----- EXCERPTED RECORDS

(** X10. The custom-fields step does nothing (no call to the language
    model, no row, nothing saved) when the agent of the execution is
    unknown, when the agent has no client, when the client has no active
    field, and, unless empty extractions are to be saved, when the
    transcript is not a string or is empty. *)
Theorem custom_step_quiet_exits (env : Env) (execution : jsobj) (w : World) :
  truthy (agent_of env execution) = false
  \/ truthy (get_opt (agent_of env execution) (js "client_id")) = false
  \/ fields_of env execution = []
  \/ (no_text (field execution k_transcript) /\ SAVE_EMPTY_EXTRACTIONS env = false) ->
  processTranscriptForExtraction CustomFieldsMode env execution w = (Ok execution, w).
Proof.
  intros H. cbn [processTranscriptForExtraction].
  unfold processTranscriptForExtraction_custom.
  destruct (already_processed execution); [reflexivity|].
  fold (agent_of env execution). fold (fields_of env execution).
  destruct (truthy (agent_of env execution)) eqn:Hagent; [|reflexivity].
  destruct (truthy (get_opt (agent_of env execution) (js "client_id"))) eqn:Hclient;
    [|reflexivity].
  cbn [negb orb]. cbv iota.
  destruct (fields_of env execution) as [|f fs] eqn:Hfields; [reflexivity|].
  destruct H as [H | [H | [H | [Htext Hsave]]]]; try discriminate H.
  cbn [length Nat.eqb]. cbv iota.
  rewrite (extractWithCustomFields_no_text env _ _ Htext).
  unfold try_catch, bind, ret.
  rewrite nothing_found, Hsave. reflexivity.
Qed.

Lemma custom_step_quiet_exits_witness :
  let env := Samples.studio (fun _ => true) "Pune" true in
  let execution := <[k_transcript := JStr []]> Samples.fresh_execution in
  processTranscriptForExtraction CustomFieldsMode env execution Samples.empty_world
  = (Ok execution, Samples.empty_world).
Proof.
  apply (custom_step_quiet_exits (Samples.studio (fun _ => true) "Pune" true)
           (<[k_transcript := JStr []]> Samples.fresh_execution) Samples.empty_world).
  right. right. right. split; [|reflexivity].
  intros s Hs. vm_compute in Hs. injection Hs as <-. reflexivity.
Defined.

(** ** Further properties of the reconciler and of the sync *)

Lemma upsert_skipped (v : Version) (env : Env) (agentId executionData : jsval) (w : World) :
  skipped executionData = true ->
  upsertExecution v env agentId executionData w
  = (Ok JUndefined, add_events [EvReconcile executionData] w).
Proof.
  unfold skipped, upsertExecution. intros H.
  unfold bind at 1, emit. rewrite try_rethrow.
  destruct (get_prop executionData (js "id")) as [id|]; [|discriminate].
  unfold bind, must, ret. rewrite H. reflexivity.
Qed.
(* ===== verification/CoapDefs.v ===== *)
(** * PicoCoAP: data types and header accessors

    The types of [picocoap/src/coap.h] and its inline accessors.  C enums are
    inductive types with the integer value of each enumerator; an accessor that
    reads a field from the packet returns the integer it finds there, which
    need not be the value of an enumerator. *)

From S2P Require Import Prelude Mem.

(** ** Status codes *)

Inductive coap_error :=
| CE_NONE
| CE_INVALID_PACKET
| CE_BAD_VERSION
| CE_TOKEN_LENGTH_OUT_OF_RANGE
| CE_UNKNOWN_CODE
| CE_TOO_MANY_OPTIONS
| CE_OUT_OF_ORDER_OPTIONS_LIST
| CE_INSUFFICIENT_BUFFER
| CE_FOUND_PAYLOAD_MARKER
| CE_END_OF_PACKET.

#[export] Instance coap_error_eq_dec : EqDecision coap_error.
Proof. solve_decision. Defined.

Definition coap_error_val (e : coap_error) : Z :=
  match e with
  | CE_NONE => 0
  | CE_INVALID_PACKET => 1
  | CE_BAD_VERSION => 2
  | CE_TOKEN_LENGTH_OUT_OF_RANGE => 3
  | CE_UNKNOWN_CODE => 4
  | CE_TOO_MANY_OPTIONS => 5
  | CE_OUT_OF_ORDER_OPTIONS_LIST => 6
  | CE_INSUFFICIENT_BUFFER => 7
  | CE_FOUND_PAYLOAD_MARKER => 8
  | CE_END_OF_PACKET => 9
  end.

(** ** Protocol enumerations *)

Inductive coap_version := COAP_V1.

Definition coap_version_val (v : coap_version) : Z := 1.

Inductive coap_type := CT_CON | CT_NON | CT_ACK | CT_RST.

Definition coap_type_val (t : coap_type) : Z :=
  match t with CT_CON => 0 | CT_NON => 1 | CT_ACK => 2 | CT_RST => 3 end.

Inductive coap_code :=
| CC_EMPTY | CC_GET | CC_POST | CC_PUT | CC_DELETE
| CC_CREATED | CC_DELETED | CC_VALID | CC_CHANGED | CC_CONTENT | CC_CONTINUE
| CC_BAD_REQUEST | CC_UNAUTHORIZED | CC_BAD_OPTION | CC_FORBIDDEN | CC_NOT_FOUND
| CC_METHOD_NOT_ALLOWED | CC_NOT_ACCEPTABLE | CC_REQUEST_ENTITY_INCOMPLETE
| CC_PRECONDITION_FAILED | CC_REQUEST_ENTITY_TOO_LARGE | CC_UNSUPPORTED_CONTENT
| CC_INTERNAL_SERVER_ERROR | CC_NOT_IMPLEMENTED | CC_BAD_GATEWAY
| CC_SERVICE_UNAVAILABLE | CC_GATEWAY_TIMEOUT | CC_PROXYING_NOT_SUPPORTED.

Definition coap_code_val (c : coap_code) : Z :=
  match c with
  | CC_EMPTY => 0 | CC_GET => 1 | CC_POST => 2 | CC_PUT => 3 | CC_DELETE => 4
  | CC_CREATED => 65 | CC_DELETED => 66 | CC_VALID => 67 | CC_CHANGED => 68
  | CC_CONTENT => 69 | CC_CONTINUE => 95
  | CC_BAD_REQUEST => 128 | CC_UNAUTHORIZED => 129 | CC_BAD_OPTION => 130
  | CC_FORBIDDEN => 131 | CC_NOT_FOUND => 132 | CC_METHOD_NOT_ALLOWED => 133
  | CC_NOT_ACCEPTABLE => 134 | CC_REQUEST_ENTITY_INCOMPLETE => 136
  | CC_PRECONDITION_FAILED => 140 | CC_REQUEST_ENTITY_TOO_LARGE => 141
  | CC_UNSUPPORTED_CONTENT => 143
  | CC_INTERNAL_SERVER_ERROR => 160 | CC_NOT_IMPLEMENTED => 161
  | CC_BAD_GATEWAY => 162 | CC_SERVICE_UNAVAILABLE => 163
  | CC_GATEWAY_TIMEOUT => 164 | CC_PROXYING_NOT_SUPPORTED => 165
  end.

Inductive coap_option_number :=
| CON_IF_MATCH | CON_URI_HOST | CON_ETAG | CON_IF_NONE_MATCH | CON_OBSERVE
| CON_URI_PORT | CON_LOCATION_PATH | CON_URI_PATH | CON_CONTENT_FORMATt
| CON_MAX_AGE | CON_URI_QUERY | CON_ACCEPT | CON_LOCATION_QUERY
| CON_PROXY_URI | CON_PROXY_SCHEME | CON_SIZE1.

Definition coap_option_number_val (n : coap_option_number) : Z :=
  match n with
  | CON_IF_MATCH => 1 | CON_URI_HOST => 3 | CON_ETAG => 4 | CON_IF_NONE_MATCH => 5
  | CON_OBSERVE => 6 | CON_URI_PORT => 7 | CON_LOCATION_PATH => 8 | CON_URI_PATH => 11
  | CON_CONTENT_FORMATt => 12 | CON_MAX_AGE => 14 | CON_URI_QUERY => 15
  | CON_ACCEPT => 17 | CON_LOCATION_QUERY => 20 | CON_PROXY_URI => 35
  | CON_PROXY_SCHEME => 39 | CON_SIZE1 => 60
  end.

(** An enumerator stands for its value wherever C converts it to an integer. *)
Coercion coap_error_val : coap_error >-> Z.
Coercion coap_version_val : coap_version >-> Z.
Coercion coap_type_val : coap_type >-> Z.
Coercion coap_code_val : coap_code >-> Z.
Coercion coap_option_number_val : coap_option_number >-> Z.

(** Parameters of the protocol that the client uses. *)
Definition COAP_MAX_RETRANSMIT : Z := 4.
Definition COAP_PROBING_RATE : Z := 1.

(** ** Structures

    [pdu_buf] is the object [pdu->buf] points to and [pdu_addr] the numeric
    value of that pointer, which the code exposes where it subtracts it from a
    null pointer.  A pointer into the buffer is its offset from [pdu->buf];
    [None] is the null pointer. *)

Record coap_pdu := mk_pdu {
  pdu_addr : Z;
  pdu_buf : list Z;
  pdu_len : Z;
  pdu_max : Z;
  pdu_opt_ptr : option Z
}.

Record coap_option := mk_option {
  opt_num : Z;
  opt_len : Z;
  opt_val : option Z
}.

Record coap_payload := mk_payload {
  pl_len : Z;
  pl_val : option Z
}.

Definition set_buf (pdu : coap_pdu) (m : list Z) : coap_pdu :=
  mk_pdu (pdu_addr pdu) m (pdu_len pdu) (pdu_max pdu) (pdu_opt_ptr pdu).

Definition set_len (pdu : coap_pdu) (l : Z) : coap_pdu :=
  mk_pdu (pdu_addr pdu) (pdu_buf pdu) (size_t l) (pdu_max pdu) (pdu_opt_ptr pdu).

Definition set_opt_ptr (pdu : coap_pdu) (p : option Z) : coap_pdu :=
  mk_pdu (pdu_addr pdu) (pdu_buf pdu) (pdu_len pdu) (pdu_max pdu) p.

(** The offset from [pdu->buf] that a pointer has on a flat address space. *)
Definition ptr_off (pdu : coap_pdu) (p : option Z) : Z :=
  match p with
  | Some o => o
  | None => - pdu_addr pdu
  end.

(** [p + n]; a null pointer plus zero is null. *)
Definition ptr_add (pdu : coap_pdu) (p : option Z) (n : Z) : option Z :=
  match p with
  | Some o => Some (o + n)
  | None => if n =? 0 then None else Some (n - pdu_addr pdu)
  end.

(** ** Header accessors *)

Definition coap_get_version (pdu : coap_pdu) : res Z :=
  let* b := load (pdu_buf pdu) 0 in Ok (Z.shiftr b 6).

Definition coap_get_type (pdu : coap_pdu) : res Z :=
  let* b := load (pdu_buf pdu) 0 in Ok (Z.land (Z.shiftr b 4) 0x03).

Definition coap_get_tkl (pdu : coap_pdu) : res Z :=
  let* b := load (pdu_buf pdu) 0 in Ok (Z.land b 0x0F).

Definition coap_get_code (pdu : coap_pdu) : res Z :=
  load (pdu_buf pdu) 1.

Definition coap_get_code_class (pdu : coap_pdu) : res Z :=
  let* c := coap_get_code pdu in Ok (u8 (Z.shiftr c 5)).

Definition coap_get_code_detail (pdu : coap_pdu) : res Z :=
  let* c := coap_get_code pdu in Ok (u8 (Z.land c 0x1F)).

Definition coap_get_mid (pdu : coap_pdu) : res Z :=
  let* h := load (pdu_buf pdu) 2 in
  let* l := load (pdu_buf pdu) 3 in
  Ok (u16 (Z.lor (Z.shiftl h 8) l)).

Definition coap_build_code (_class detail : Z) : Z :=
  u8 (Z.lor (Z.shiftl _class 5) detail).
(* ===== verification/CoapGet.v ===== *)
(** * PicoCoAP: validation and getters

    [coap_decode_option], [coap_validate_pkt] and the getters of
    [picocoap/src/coap.c].  Offsets and lengths are kept modulo 2^64 exactly
    where the code computes in [size_t], so a length that runs below zero wraps
    to a huge value as it does in C. *)

From S2P Require Import Prelude Mem CoapDefs.

(** ** Decoding one option

    An out-parameter is [None] when the caller passes [NULL] and otherwise
    [Some] of the current contents of the variable it points to. *)

Definition out_set (p : option Z) (v : Z) : option Z :=
  match p with
  | Some _ => Some v
  | None => None
  end.

Definition out_add16 (p : option Z) (v : Z) : option Z :=
  match p with
  | Some x => Some (u16 (x + v))
  | None => None
  end.

(** The extended form of a 4-bit delta or length field: the nibble, the pointer
    behind it, and the bytes the nibble announces.  [None] is the reserved
    nibble 15. *)
Definition decode_ext (m : list Z) (nibble ptr : Z) : res (option (Z * Z)) :=
  if nibble <? 13 then Ok (Some (nibble, ptr))
  else if nibble =? 13 then
    let* b := load m ptr in
    Ok (Some (u16 (b + 13), ptr + 1))
  else if nibble =? 14 then
    let* h := load m ptr in
    let* l := load m (ptr + 1) in
    Ok (Some (u16 (Z.shiftl h 8 + l + 269), ptr + 2))
  else Ok None.

Definition coap_decode_option (m : list Z) (pkt_ptr pkt_len : Z)
    (option_number option_length value : option Z)
    : res (coap_error * option Z * option Z * option Z) :=
  (* Check for end of Packet *)
  if pkt_len =? 0 then Ok (CE_END_OF_PACKET, option_number, option_length, value)
  else
    let* b := load m pkt_ptr in
    (* Check for Payload Marker *)
    if b =? 0xFF then Ok (CE_FOUND_PAYLOAD_MARKER, option_number, option_length, value)
    else
      (* Get Base Delta and Length *)
      let delta := Z.shiftr b 4 in
      let length := Z.land b 0x0F in
      let ptr := pkt_ptr + 1 in
      (* Check for and Get Extended Delta *)
      let* d := decode_ext m delta ptr in
      match d with
      | None => Ok (CE_INVALID_PACKET, option_number, option_length, value)
      | Some (delta, ptr) =>
          (* Check for and Get Extended Length *)
          let* l := decode_ext m length ptr in
          match l with
          | None => Ok (CE_INVALID_PACKET, option_number, option_length, value)
          | Some (length, ptr) =>
              Ok (CE_NONE, out_add16 option_number delta,
                  out_set option_length length, out_set value ptr)
          end
      end.

(** ** Validation *)

(** One evaluation of the condition of the [while] loop of [coap_validate_pkt]
    and of its body; the state is [(ov, ol)]. *)
Definition validate_step (pdu : coap_pdu) (st : Z * Z) : res (step (Z * Z) coap_error) :=
  let '(ov, ol) := st in
  let* '(err, _, ol1, ov1) :=
    coap_decode_option (pdu_buf pdu) (ov + ol) (size_t (pdu_len pdu - ov))
      None (Some ol) (Some ov) in
  let ol := default ol ol1 in
  let ov := default ov ov1 in
  if decide (err <> CE_NONE) then
    match err with
    | CE_NONE => Ok (Continue (ov, ol))
    | CE_END_OF_PACKET => Ok (Break CE_NONE)
    | CE_FOUND_PAYLOAD_MARKER =>
        (* Payload Marker, but No Payload *)
        if pdu_len pdu =? size_t (ov + ol)
        then Ok (Break CE_INVALID_PACKET)
        else Ok (Break CE_NONE)
    | _ => Ok (Break err)
    end
  else Ok (Break CE_NONE).

Definition coap_validate_pkt (pdu : coap_pdu) : res (coap_error * coap_pdu) :=
  let pdu := set_opt_ptr pdu None in
  if pdu_max pdu <? pdu_len pdu then Ok (CE_INVALID_PACKET, pdu)
  else if pdu_len pdu <? 4 then Ok (CE_INVALID_PACKET, pdu)
  else
    (* Check Version *)
    let* ver := coap_get_version pdu in
    if negb (ver =? 1) then Ok (CE_INVALID_PACKET, pdu)
    else
      (* Check TKL *)
      let* tkl := coap_get_tkl pdu in
      if 8 <? tkl then Ok (CE_INVALID_PACKET, pdu)
      else
        (* Check Options *)
        let* err := loop (validate_step pdu) (4 + tkl, 0) in
        Ok (err, pdu).

(** ** Getters *)

Definition coap_get_token (pdu : coap_pdu) : res Z :=
  let* b := load (pdu_buf pdu) 0 in
  (* Extract TKL. *)
  let tkl := Z.land b 0x0F in
  (* Check that we were given enough packet. *)
  if pdu_len pdu <? 4 + tkl then Ok 0
  else
    (* Set token. *)
    let* token := memcpy (List.repeat 0 8) 0 (pdu_buf pdu) 4 tkl in
    Ok (le_value token).

Definition coap_get_option (pdu : coap_pdu) (last : option coap_option) : res coap_option :=
  let first := (let* tkl := coap_get_tkl pdu in Ok (4 + tkl)) in
  let* '(option, opt_ptr) :=
    match last with
    | Some l =>
        if negb (opt_num l =? 0)
        then Ok (mk_option (opt_num l) 0 None, ptr_off pdu (opt_val l) + opt_len l)
        else let* p := first in Ok (mk_option 0 0 None, p)
    | None => let* p := first in Ok (mk_option 0 0 None, p)
    end in
  (* If opt_ptr is outside pkt range, put it at first opt. *)
  let* opt_ptr :=
    if (pdu_len pdu <? opt_ptr) || (opt_ptr <=? 0) then first else Ok opt_ptr in
  let* '(err, num1, len1, val1) :=
    coap_decode_option (pdu_buf pdu) opt_ptr (size_t (pdu_len pdu - opt_ptr))
      (Some (opt_num option)) (Some (opt_len option)) (Some (ptr_off pdu (opt_val option))) in
  if decide (err <> CE_NONE) then
    if decide (err = CE_FOUND_PAYLOAD_MARKER) then
      if opt_num option =? 0 then
        Ok (mk_option 0 (size_t (pdu_len pdu - opt_ptr - 1)) (Some (opt_ptr + 1)))
      else
        let val := ptr_add pdu (opt_val option) (opt_len option) in
        Ok (mk_option 0 (size_t (pdu_len pdu - ptr_off pdu val)) val)
    else Ok (mk_option 0 0 None)
  else
    Ok (mk_option (default 0 num1) (default 0 len1) val1).

(** The body of the [do ... while] loop of [coap_get_option_by_num]; the state is
    the last option and the count of matches [i]. *)
Definition by_num_step (pdu : coap_pdu) (num occ : Z) (st : coap_option * Z)
    : res (step (coap_option * Z) coap_option) :=
  let '(option, i) := st in
  let* option := coap_get_option pdu (Some option) in
  if opt_num option =? num then
    let i := u8 (i + 1) in
    if i <=? occ then Ok (Continue (option, i)) else Ok (Break option)
  else if num <? opt_num option then Ok (Break (mk_option 0 0 None))
  else if opt_num option =? 0 then Ok (Break option)
  else if i <=? occ then Ok (Continue (option, i)) else Ok (Break option).

Definition coap_get_option_by_num (pdu : coap_pdu) (num occ : Z) : res coap_option :=
  loop (by_num_step pdu num occ) (mk_option 0 0 None, 0).

(** The body of the [do ... while (1)] loop of [coap_get_payload]; the state is
    [offset], the result is the error that ended the scan and the offset. *)
Definition payload_step (pdu : coap_pdu) (offset : Z) : res (step Z (coap_error * Z)) :=
  let* '(err, _, len1, val1) :=
    coap_decode_option (pdu_buf pdu) offset (size_t (pdu_len pdu - offset))
      None (Some 0) (Some 0) in
  match err with
  | CE_FOUND_PAYLOAD_MARKER | CE_END_OF_PACKET => Ok (Break (err, offset))
  | CE_NONE =>
      (* Add this option header and value length to offset. *)
      Ok (Continue (size_t (offset + (default 0 val1 - offset) + default 0 len1)))
  | _ => Ok (Break (err, offset))
  end.

Definition coap_get_payload (pdu : coap_pdu) : res coap_payload :=
  let* tkl := coap_get_tkl pdu in
  (* Find Last Option *)
  let* '(err, offset) := loop (payload_step pdu) (4 + tkl) in
  if decide (err = CE_FOUND_PAYLOAD_MARKER) then
    Ok (mk_payload (size_t (pdu_len pdu - offset - 1)) (Some (offset + 1)))
  else Ok (mk_payload 0 None).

----------

▸ **TASK OBJECTIVE**:
Find the line with "CE_BAD_VERSION => 2" in the entries above. Retype it and each line after it, exactly, through the line with "CC_DELETE => 4", and stop there.

▸ **RESULT OF THE TASK**:
  | CE_BAD_VERSION => 2
  | CE_TOKEN_LENGTH_OUT_OF_RANGE => 3
  | CE_UNKNOWN_CODE => 4
  | CE_TOO_MANY_OPTIONS => 5
  | CE_OUT_OF_ORDER_OPTIONS_LIST => 6
  | CE_INSUFFICIENT_BUFFER => 7
  | CE_FOUND_PAYLOAD_MARKER => 8
  | CE_END_OF_PACKET => 9
  end.

(** ** Protocol enumerations *)

Inductive coap_version := COAP_V1.

Definition coap_version_val (v : coap_version) : Z := 1.

Inductive coap_type := CT_CON | CT_NON | CT_ACK | CT_RST.

Definition coap_type_val (t : coap_type) : Z :=
  match t with CT_CON => 0 | CT_NON => 1 | CT_ACK => 2 | CT_RST => 3 end.

Inductive coap_code :=
| CC_EMPTY | CC_GET | CC_POST | CC_PUT | CC_DELETE
| CC_CREATED | CC_DELETED | CC_VALID | CC_CHANGED | CC_CONTENT | CC_CONTINUE
| CC_BAD_REQUEST | CC_UNAUTHORIZED | CC_BAD_OPTION | CC_FORBIDDEN | CC_NOT_FOUND
| CC_METHOD_NOT_ALLOWED | CC_NOT_ACCEPTABLE | CC_REQUEST_ENTITY_INCOMPLETE
| CC_PRECONDITION_FAILED | CC_REQUEST_ENTITY_TOO_LARGE | CC_UNSUPPORTED_CONTENT
| CC_INTERNAL_SERVER_ERROR | CC_NOT_IMPLEMENTED | CC_BAD_GATEWAY
| CC_SERVICE_UNAVAILABLE | CC_GATEWAY_TIMEOUT | CC_PROXYING_NOT_SUPPORTED.

Definition coap_code_val (c : coap_code) : Z :=
  match c with
  | CC_EMPTY => 0 | CC_GET => 1 | CC_POST => 2 | CC_PUT => 3 | CC_DELETE => 4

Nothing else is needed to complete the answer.